Proteins Hook up Where Water Allows
Many biological processes depend on the physical attraction between pairs of proteins. For proteins that float freely in a cell, this attraction depends strongly on the arrangement of a surrounding “shell” of water molecules. In Physical Review Letters, a researcher shows that his calculations can predict the locations of strong binding on surfaces of proteins by finding the regions where the ordinary network of water molecules is disrupted. If the calculations can be streamlined, they may help researchers develop small-molecule drugs that work by modifying the binding to block biological activity.
Proteins do most of the work in biology, often by working in pairs or groups. For example, growth hormone in the bloodstream communicates a “grow” message to tissues by binding to specific receptor proteins in the tissues. Other proteins assemble into multi-molecule machines called complexes, such as the proteasome that digests cellular trash. To perform these tasks, proteins must “recognize” potential binding partners based on their complementary shapes and their chemical properties. But “people don’t know how to predict interactions” of proteins from their structures, says Ariel Fernández of the Argentine National Research Council in Buenos Aires, the University of Chicago, and the Morgridge Institute in Madison, Wisconsin.

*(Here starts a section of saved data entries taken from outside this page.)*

(** SerializeJSONProperty / SerializeJSONObject with a non-empty [gap];
    [indent] is the current indentation. *)
Fixpoint serialize (gap indent : jsstring) (v : value) : jsstring :=
  match v with
  | Str s => quote s
  | Obj members =>
    match members with
    | [] => u "{}"
    | _ =>
      let stepback := indent in
      let indent := indent ++ gap in
      let partial :=
        map (fun kv => quote (fst kv) ++ u ":" ++ u " " ++ serialize gap indent (snd kv))
            members in
      u "{" ++ LF ++ indent ++ join (u "," ++ LF ++ indent) partial
        ++ LF ++ stepback ++ u "}"
    end
  end.

(** [JSON.stringify(v, null, 2)]. *)
Definition stringify2 (v : value) : jsstring := serialize (u "  ") [] v.

End JSON.

(* ===================================================================== *)
(** ** Objects used as string maps *)
(* ===================================================================== *)

Module Rec.

(** A [Record<string, string>] whose keys are not array indices: the
    properties in creation order. *)
Definition t := list (jsstring * jsstring).

(** [o[k]]. *)
Fixpoint get (k : jsstring) (o : t) : option jsstring :=
  match o with
  | [] => None
  | (k', v) :: o' => if str_eqb k k' then Some v else get k o'
  end.

(** [o[k] = v]: an existing property keeps its place, a new one is added
    last. *)
Fixpoint set (k v : jsstring) (o : t) : t :=
  match o with
  | [] => [(k, v)]
  | (k', v') :: o' => if str_eqb k k' then (k', v) :: o' else (k', v') :: set k v o'
  end.

Definition keys (o : t) : list jsstring := map fst o.

(** The object as a JSON value. *)
Definition toJSON (o : t) : JSON.value :=
  JSON.Obj (map (fun kv => (fst kv, JSON.Str (snd kv))) o).

End Rec.

(* ===================================================================== *)
(** ** Inputs: wizard answers and chain configuration *)
(* ===================================================================== *)

Module Wizard.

In previous experiments, drug researchers compared the strength (energy) of binding of a protein pair, such as human growth hormone and its receptor, with that of engineered versions of the pair having specific mutations. A protein is a long, folded chain of various amino acids. By painstakingly replacing one amino acid at a time, and checking the binding energy for each mutant version of the protein, the researchers flagged “hot spots” in the structure where a mutation had the strongest influence on binding. So these locations appeared to be essential for the strong protein-protein bond.
Fernández explains these hot spots as regions where the surrounding water molecules can’t form the network of hydrogen bonds that exists in ordinary water, so they are easily displaced in the protein binding process. Researchers have long ascribed some of the strength of binding to the fact that some amino acids are hydrophobic (“water avoiding”) and thus prefer contact with another protein over exposure to water. But this description doesn’t account for important features, such as the effect of neighboring amino acids and the ability of the water molecules to penetrate into the protein structure, says Fernández. “You have to extend the notion of hydrophobicity to the nanoscale,” he says, which is “a very different creature.”
To quantify the water structure near a protein surface, Fernández came up with a new way to calculate the average number of neighbors for each water molecule at each position. In normal water, each water molecule makes a hydrogen bond with four neighbors—it has a “coordination” of four. Near a protein, the coordination drops, but only gradually. Fernández started with the detailed structures for nine proteins that form pairs and calculated the expected coordination at each location around the proteins. He found that the regions where the coordination is significantly less than four matched well with the hot spots. This result supported the idea that in these regions it takes less energy to dislodge water molecules to allow another protein to approach. Overall, the coordination explained much of the measured binding energy, but not all of it.
The current version of the calculation is computationally expensive, so further refinements will be needed before it can be widely used to predict binding. But Fernández hopes it can help researchers devise drugs that interfere with the process, noting that “disrupting protein-protein interfaces is the holy grail” for pharmaceuticals.
Pablo G. Debenedetti of Princeton University agrees that this “solvent-centric” approach appears to predict the experimental hotspots. “In biology you have to be careful with simple overriding principles,” he says, “but this is very promising.”
–Don Monroe
Don Monroe is a freelance science writer in Murray Hill, New Jersey.